# First Upper Peninsula trip with the fam



## optimax115 (Feb 26, 2010)

The family and I are doing a two week trip acrossed the UP the second week of June. We will be staying at Tahquamenon Falls for a few days, eventually making our way to the Porcupine Mtn. area. 

I'm hoping for some general info about the areas I mentioned.
I have some ideas on where we can catch a few brookies, but I'm looking for easy access spots with maybe a trail for walking, I may end up having both boys and my wife along for the ride.

Thanks in advance, as always PM's are welcomed.


----------



## dogfish17 (May 18, 2012)

I have caught trout in between the falls along the trail. It's a long hike bring snacks, plenty of water, and bug spray. It's quite an amazing place, my girlfriend and I planned staying a couple days and then going west. We ended up staying all week there. 

posted using Outdoor Hub Campfire


----------



## stickbow shooter (Dec 19, 2010)

x2 on the bug spray.


----------



## Robert Holmes (Oct 13, 2008)

Lower Falls area is good for Pike Walleye and Muskie too


----------



## maurob (May 3, 2013)

The west side of the Porkies can be good if you hit it at the right time. It is a short walk down a easy trail to the river. If they are not hitting, the views along the trail south is worth the drive.


----------



## West Side AK (Apr 7, 2006)

I believe they just stocked the middle stretch with browns last week.


----------



## optimax115 (Feb 26, 2010)

Thanks to everyone for the information. We leave next Monday and come home on the 24th. I'll post a repot of the trip when we get back.

Thanks again,


----------



## troutguy26 (Apr 28, 2011)

optimax115 said:


> Thanks to everyone for the information. We leave next Monday and come home on the 24th. I'll post a repot of the trip when we get back.
> 
> Thanks again,


Let us know for sure how it goes!


----------



## Shrike (Jul 23, 2010)

BUG SPRAY!!

June is the worst month!


----------



## .44 (Oct 1, 2010)

Bait shop at 77 and 28 in Seney has always helped me with info locating brook trout around their area.If you are over that way I would take a drive thru the Seney National Wildlife Refuge.Usually are a lot of swans,ducks,geese,an eagle or osprey or two.Enjoy your trip.


----------



## gatorman841 (Mar 4, 2010)

.44 said:


> Bait shop at 77 and 28 in Seney has always helped me with info locating brook trout around their area.If you are over that way I would take a drive thru the Seney National Wildlife Refuge.Usually are a lot of swans,ducks,geese,an eagle or osprey or two.Enjoy your trip.

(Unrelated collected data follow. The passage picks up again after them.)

(** A run ends before the secrets at one of the four calls for the clients
    with the error of that call, or at the ConfigMap with a plain message;
    otherwise the install configuration is read. *)
Lemma GetAWSConfig_before_secrets :
  (exists e n,
     (1 <= n <= 4)%nat /\
     GetAWSConfig start = (Err e, mkWorld 0 (firstn n installCalls)))
  \/ (exists msg,
        GetAWSConfig start = (Err (errorString msg), mkWorld 0 installCalls))
  \/ (exists ic, installConfigRead ic).
Proof.
  pose proof GetAWSConfig_up_to_secrets as H.
  destruct (regopclient_GetConfig cluster 0) as [k1|e];
    [|left; exists e, 1%nat; split; [lia|exact H]].
  destruct (coreset_NewForConfig cluster 1 k1) as [c1|e];
    [|left; exists e, 2%nat; split; [lia|exact H]].
  destruct (regopclient_GetConfig cluster 2) as [k2|e];
    [|left; exists e, 3%nat; split; [lia|exact H]].
  destruct (coreset_NewForConfig cluster 3 k2) as [c2|e];
    [|left; exists e, 4%nat; split; [lia|exact H]].
  destruct (ConfigMaps_Get cluster 4 _ _) as [cm|e];
    [|right; left; eexists; exact H].
  destruct (yaml_Decode _) as [ic|e]; [|right; left; eexists; exact H].
  right. right. exists ic. exact H.
Qed.

(** X5. [GetAWSConfig] builds a client for itself and a second one inside
    [GetInstallConfig].  When either cannot be built, the error of the
    failing call is returned as it is and the run ends at that call:
    neither the ConfigMap nor a secret is read. *)
Theorem GetAWSConfig_client_error (e : error) :
  (regopclient_GetConfig cluster 0 = Err e ->
   GetAWSConfig start = (Err e, mkWorld 0 [CallGetConfig]))
  /\
  (forall k1,
     regopclient_GetConfig cluster 0 = Ok k1 ->
     coreset_NewForConfig cluster 1 k1 = Err e ->
     GetAWSConfig start = (Err e, mkWorld 0 [CallGetConfig; CallNewForConfig]))
  /\
  (forall k1 c1,
     regopclient_GetConfig cluster 0 = Ok k1 ->
     coreset_NewForConfig cluster 1 k1 = Ok c1 ->
     (regopclient_GetConfig cluster 2 = Err e ->
      GetAWSConfig start =
      (Err e, mkWorld 0 [CallGetConfig; CallNewForConfig; CallGetConfig]))
     /\
     (forall k2,
        regopclient_GetConfig cluster 2 = Ok k2 ->
        coreset_NewForConfig cluster 3 k2 = Err e ->
        GetAWSConfig start =
        (Err e, mkWorld 0 [CallGetConfig; CallNewForConfig;
                           CallGetConfig; CallNewForConfig]))).
Proof.
  pose proof GetAWSConfig_up_to_secrets as H.
  split; [|split].
  - intros Hk1. rewrite Hk1 in H. exact H.
  - intros k1 Hk1 Hc1. rewrite Hk1, Hc1 in H. exact H.
  - intros k1 c1 Hk1 Hc1. rewrite Hk1, Hc1 in H. split.
    + intros Hk2. rewrite Hk2 in H. exact H.
    + intros k2 Hk2 Hc2. rewrite Hk2, Hc2 in H. exact H.
Qed.

(** X6. The user-defined secret comes first: when it holds both keys the
    run ends with its read.  Whatever the cluster would answer for the
    system secret, that secret is not asked for and nothing is waited
    for. *)
Theorem GetAWSConfig_user_secret_first (ic : InstallConfig) (sec : Secret)
    (a s : list Byte.byte) :
  installConfigRead ic ->
  userSecretRead (Ok sec) ->
  Secret_Data sec !! "REGISTRY_STORAGE_S3_ACCESSKEY" = Some a ->
  Secret_Data sec !! "REGISTRY_STORAGE_S3_SECRETKEY" = Some s ->
  exists cfg w,
    GetAWSConfig start = (Ok cfg, w) /\
    clock w = 0 /\
    trace w = installCalls ++ [userCall] /\
    AccessKey (S3_of cfg) = string_of_list_byte a /\
    SecretKey (S3_of cfg) = string_of_list_byte s.
Proof.
  intros Hic Hu Ha Hs. eexists _, _.
  split; [apply (user_success ns user yaml_Decode cluster ic sec a s); assumption|].
  repeat split; reflexivity.
Qed.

One place I used to fish is float the river north of there to the park and have had really good success. Great float trip with lots of wildlife , have seen quite a few bears in the area to and my dad got his biggest brown of his life from there on his wall now I believe 16" nothing huge to you guys up there but biggest for us. Love that area it's been pry 14 yrs since I've been can't wait to finially get back in a couple wks


----------



## optimax115 (Feb 26, 2010)

I finally have enough service to post a quick update. 

Tahq. Falls was nice. Hiked some and caught some nice brookies on a little creek we found. Nothing in the Tahq. R.

We got into the porkies yesterday afternoon and its some beautiful country. We took a short drive in the rain to the Lake of the Clouds overlook, awesome!!!
On the way back we saw a bear on the side of 107. Big head, small looking ears and short looking legs. My first bear sighting, looked big to me.

We're staying until Sat. Still doing some recon on fishable streams up here.

Pics to follow upon our return.


----------